Saved data entries
- - -
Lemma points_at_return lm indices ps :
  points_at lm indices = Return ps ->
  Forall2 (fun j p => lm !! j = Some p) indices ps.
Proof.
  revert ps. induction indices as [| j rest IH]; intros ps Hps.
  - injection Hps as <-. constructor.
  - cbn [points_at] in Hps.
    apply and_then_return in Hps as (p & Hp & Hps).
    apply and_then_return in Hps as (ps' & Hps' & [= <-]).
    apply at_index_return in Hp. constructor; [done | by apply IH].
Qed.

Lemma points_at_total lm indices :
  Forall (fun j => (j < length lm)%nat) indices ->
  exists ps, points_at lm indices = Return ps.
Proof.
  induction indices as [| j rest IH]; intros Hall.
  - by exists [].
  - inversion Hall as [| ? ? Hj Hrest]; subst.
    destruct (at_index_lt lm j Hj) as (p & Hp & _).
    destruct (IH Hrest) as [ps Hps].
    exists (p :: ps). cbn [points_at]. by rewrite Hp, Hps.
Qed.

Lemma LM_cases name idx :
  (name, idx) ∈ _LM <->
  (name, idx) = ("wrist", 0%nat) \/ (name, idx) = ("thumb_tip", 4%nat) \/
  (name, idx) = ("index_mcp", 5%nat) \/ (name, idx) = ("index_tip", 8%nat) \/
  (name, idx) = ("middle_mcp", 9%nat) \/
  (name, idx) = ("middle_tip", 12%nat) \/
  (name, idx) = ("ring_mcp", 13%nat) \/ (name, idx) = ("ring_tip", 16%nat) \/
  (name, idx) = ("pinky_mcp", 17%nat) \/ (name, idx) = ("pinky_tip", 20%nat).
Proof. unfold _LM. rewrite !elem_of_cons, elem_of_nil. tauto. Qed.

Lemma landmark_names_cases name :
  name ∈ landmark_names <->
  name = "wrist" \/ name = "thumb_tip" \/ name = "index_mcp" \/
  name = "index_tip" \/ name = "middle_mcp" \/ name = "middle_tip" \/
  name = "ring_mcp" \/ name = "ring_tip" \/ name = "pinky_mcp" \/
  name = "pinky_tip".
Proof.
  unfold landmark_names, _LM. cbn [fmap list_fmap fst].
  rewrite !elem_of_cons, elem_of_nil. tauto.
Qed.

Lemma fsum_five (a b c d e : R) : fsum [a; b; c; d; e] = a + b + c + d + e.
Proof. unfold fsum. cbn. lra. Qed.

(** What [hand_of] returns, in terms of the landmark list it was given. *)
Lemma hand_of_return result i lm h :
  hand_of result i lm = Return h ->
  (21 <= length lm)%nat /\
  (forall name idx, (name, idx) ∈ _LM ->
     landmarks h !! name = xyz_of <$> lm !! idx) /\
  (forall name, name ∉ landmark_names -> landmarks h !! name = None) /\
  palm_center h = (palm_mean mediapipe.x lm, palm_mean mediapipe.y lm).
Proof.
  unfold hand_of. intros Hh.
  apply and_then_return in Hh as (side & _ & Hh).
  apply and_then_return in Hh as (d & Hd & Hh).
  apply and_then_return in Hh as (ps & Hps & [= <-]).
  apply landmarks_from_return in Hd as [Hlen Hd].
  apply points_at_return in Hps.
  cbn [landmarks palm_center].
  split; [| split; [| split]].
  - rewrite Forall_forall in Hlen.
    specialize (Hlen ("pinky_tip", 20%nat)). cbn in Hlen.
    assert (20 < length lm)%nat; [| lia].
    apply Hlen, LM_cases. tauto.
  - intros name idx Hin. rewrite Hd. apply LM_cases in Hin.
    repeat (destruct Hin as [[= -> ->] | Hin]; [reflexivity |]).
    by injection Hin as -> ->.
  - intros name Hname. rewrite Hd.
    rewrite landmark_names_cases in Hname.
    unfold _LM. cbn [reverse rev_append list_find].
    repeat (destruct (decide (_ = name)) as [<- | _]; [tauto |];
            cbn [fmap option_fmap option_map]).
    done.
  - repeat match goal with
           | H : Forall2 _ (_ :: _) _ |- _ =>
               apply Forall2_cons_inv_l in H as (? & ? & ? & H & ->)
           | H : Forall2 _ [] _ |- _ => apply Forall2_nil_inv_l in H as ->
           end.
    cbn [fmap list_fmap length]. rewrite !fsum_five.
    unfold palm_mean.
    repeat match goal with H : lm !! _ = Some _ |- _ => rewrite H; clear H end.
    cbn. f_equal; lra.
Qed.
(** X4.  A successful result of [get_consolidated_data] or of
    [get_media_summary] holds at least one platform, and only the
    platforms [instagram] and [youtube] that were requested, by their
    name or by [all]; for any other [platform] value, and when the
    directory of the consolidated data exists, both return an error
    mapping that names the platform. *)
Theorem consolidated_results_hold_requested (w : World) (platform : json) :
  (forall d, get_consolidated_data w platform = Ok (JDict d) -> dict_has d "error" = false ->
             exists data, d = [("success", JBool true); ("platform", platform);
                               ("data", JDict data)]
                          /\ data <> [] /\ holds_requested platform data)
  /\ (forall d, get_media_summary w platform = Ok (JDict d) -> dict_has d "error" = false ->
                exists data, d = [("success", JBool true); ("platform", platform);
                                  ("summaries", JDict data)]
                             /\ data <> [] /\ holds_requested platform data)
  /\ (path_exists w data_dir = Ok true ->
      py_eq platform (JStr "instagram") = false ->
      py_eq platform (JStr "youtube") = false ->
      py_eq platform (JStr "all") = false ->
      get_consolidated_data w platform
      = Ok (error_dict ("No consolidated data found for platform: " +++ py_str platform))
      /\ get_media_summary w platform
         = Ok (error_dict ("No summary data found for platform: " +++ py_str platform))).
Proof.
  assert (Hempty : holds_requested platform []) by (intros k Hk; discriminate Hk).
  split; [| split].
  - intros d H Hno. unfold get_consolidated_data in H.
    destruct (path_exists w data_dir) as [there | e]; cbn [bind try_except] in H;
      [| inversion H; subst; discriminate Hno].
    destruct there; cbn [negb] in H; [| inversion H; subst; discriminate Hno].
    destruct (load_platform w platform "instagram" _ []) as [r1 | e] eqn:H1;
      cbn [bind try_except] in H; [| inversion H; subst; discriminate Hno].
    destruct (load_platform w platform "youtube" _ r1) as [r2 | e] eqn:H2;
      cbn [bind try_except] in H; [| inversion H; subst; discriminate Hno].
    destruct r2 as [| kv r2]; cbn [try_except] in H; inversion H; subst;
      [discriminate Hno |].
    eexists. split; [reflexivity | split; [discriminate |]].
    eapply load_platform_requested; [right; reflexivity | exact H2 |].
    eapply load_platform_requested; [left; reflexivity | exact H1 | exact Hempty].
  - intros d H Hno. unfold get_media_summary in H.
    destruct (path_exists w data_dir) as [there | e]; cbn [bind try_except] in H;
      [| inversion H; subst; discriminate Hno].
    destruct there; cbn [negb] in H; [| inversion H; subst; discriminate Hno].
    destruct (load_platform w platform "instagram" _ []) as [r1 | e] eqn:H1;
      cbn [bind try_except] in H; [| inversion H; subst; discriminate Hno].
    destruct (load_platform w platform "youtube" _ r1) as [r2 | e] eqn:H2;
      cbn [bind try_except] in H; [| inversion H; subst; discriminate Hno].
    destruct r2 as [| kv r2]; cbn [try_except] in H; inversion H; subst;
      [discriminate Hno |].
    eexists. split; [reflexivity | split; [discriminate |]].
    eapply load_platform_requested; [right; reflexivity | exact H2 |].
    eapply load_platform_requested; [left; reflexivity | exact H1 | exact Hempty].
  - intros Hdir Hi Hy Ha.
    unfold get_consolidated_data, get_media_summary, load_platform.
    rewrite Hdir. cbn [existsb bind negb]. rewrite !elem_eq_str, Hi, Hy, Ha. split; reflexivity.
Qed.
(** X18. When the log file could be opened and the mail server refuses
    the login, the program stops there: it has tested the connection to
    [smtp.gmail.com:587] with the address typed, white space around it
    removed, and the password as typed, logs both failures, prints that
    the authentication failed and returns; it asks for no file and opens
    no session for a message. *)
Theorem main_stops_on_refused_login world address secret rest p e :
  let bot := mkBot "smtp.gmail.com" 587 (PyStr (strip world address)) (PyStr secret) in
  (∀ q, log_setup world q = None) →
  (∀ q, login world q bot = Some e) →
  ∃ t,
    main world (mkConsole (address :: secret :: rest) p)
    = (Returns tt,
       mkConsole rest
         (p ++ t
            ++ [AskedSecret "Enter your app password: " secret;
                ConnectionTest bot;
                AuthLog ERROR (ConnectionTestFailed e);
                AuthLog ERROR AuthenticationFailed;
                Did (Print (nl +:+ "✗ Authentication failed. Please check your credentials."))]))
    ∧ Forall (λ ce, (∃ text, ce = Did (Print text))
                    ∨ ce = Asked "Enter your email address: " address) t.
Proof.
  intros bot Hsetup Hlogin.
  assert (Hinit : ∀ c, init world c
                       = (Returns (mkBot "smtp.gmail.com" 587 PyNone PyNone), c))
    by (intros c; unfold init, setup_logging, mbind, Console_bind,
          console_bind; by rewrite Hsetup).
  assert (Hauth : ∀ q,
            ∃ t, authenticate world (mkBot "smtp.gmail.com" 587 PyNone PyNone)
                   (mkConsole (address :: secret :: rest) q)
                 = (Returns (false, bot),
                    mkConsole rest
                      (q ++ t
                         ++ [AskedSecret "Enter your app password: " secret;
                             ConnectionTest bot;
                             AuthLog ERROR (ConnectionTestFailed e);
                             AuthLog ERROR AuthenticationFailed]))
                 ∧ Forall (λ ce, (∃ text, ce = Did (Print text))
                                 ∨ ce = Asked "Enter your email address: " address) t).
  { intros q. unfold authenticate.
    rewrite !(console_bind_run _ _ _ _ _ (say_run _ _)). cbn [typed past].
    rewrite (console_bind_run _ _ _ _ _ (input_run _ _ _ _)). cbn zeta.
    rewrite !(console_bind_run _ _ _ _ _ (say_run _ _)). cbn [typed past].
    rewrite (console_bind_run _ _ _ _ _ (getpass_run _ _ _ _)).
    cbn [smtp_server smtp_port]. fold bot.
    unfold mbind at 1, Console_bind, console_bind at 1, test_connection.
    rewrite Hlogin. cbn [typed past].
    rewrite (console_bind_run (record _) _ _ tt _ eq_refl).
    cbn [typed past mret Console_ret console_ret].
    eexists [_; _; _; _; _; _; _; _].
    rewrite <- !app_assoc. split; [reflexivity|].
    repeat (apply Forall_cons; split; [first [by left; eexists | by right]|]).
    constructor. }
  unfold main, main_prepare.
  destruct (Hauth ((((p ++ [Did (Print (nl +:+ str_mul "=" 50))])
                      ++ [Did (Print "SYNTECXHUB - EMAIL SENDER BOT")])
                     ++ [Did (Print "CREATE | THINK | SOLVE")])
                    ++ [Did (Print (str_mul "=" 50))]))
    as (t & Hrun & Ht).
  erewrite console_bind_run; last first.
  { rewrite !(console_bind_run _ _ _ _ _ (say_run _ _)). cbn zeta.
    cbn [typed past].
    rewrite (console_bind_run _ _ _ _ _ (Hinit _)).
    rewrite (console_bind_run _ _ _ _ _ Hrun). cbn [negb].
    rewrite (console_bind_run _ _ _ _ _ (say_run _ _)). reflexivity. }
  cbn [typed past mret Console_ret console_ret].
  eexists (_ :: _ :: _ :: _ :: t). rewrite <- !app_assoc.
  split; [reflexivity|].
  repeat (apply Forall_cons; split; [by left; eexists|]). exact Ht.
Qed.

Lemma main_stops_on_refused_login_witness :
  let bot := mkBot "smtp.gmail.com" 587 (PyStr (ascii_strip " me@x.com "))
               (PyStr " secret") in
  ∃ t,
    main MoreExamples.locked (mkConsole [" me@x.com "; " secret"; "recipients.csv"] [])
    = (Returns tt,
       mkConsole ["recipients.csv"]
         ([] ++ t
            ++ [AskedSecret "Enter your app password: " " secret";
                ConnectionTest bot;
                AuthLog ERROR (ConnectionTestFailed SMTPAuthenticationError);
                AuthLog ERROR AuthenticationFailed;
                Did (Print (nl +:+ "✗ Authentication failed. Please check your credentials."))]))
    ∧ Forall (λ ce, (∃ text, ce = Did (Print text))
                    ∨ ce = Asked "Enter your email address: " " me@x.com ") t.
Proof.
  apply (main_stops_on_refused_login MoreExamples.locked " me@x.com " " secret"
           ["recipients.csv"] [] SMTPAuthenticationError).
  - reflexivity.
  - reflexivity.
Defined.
- - -
EXERCISE REQUIREMENTS: The expected answer is an exact copy of the lines above, beginning at the line with "assert (Hauth : ∀" and ending at the line with "unfold mbind at", with both ends in.

RESULT:
  assert (Hauth : ∀ q,
            ∃ t, authenticate world (mkBot "smtp.gmail.com" 587 PyNone PyNone)
                   (mkConsole (address :: secret :: rest) q)
                 = (Returns (false, bot),
                    mkConsole rest
                      (q ++ t
                         ++ [AskedSecret "Enter your app password: " secret;
                             ConnectionTest bot;
                             AuthLog ERROR (ConnectionTestFailed e);
                             AuthLog ERROR AuthenticationFailed]))
                 ∧ Forall (λ ce, (∃ text, ce = Did (Print text))
                                 ∨ ce = Asked "Enter your email address: " address) t).
  { intros q. unfold authenticate.
    rewrite !(console_bind_run _ _ _ _ _ (say_run _ _)). cbn [typed past].
    rewrite (console_bind_run _ _ _ _ _ (input_run _ _ _ _)). cbn zeta.
    rewrite !(console_bind_run _ _ _ _ _ (say_run _ _)). cbn [typed past].
    rewrite (console_bind_run _ _ _ _ _ (getpass_run _ _ _ _)).
    cbn [smtp_server smtp_port]. fold bot.
    unfold mbind at 1, Console_bind, console_bind at 1, test_connection.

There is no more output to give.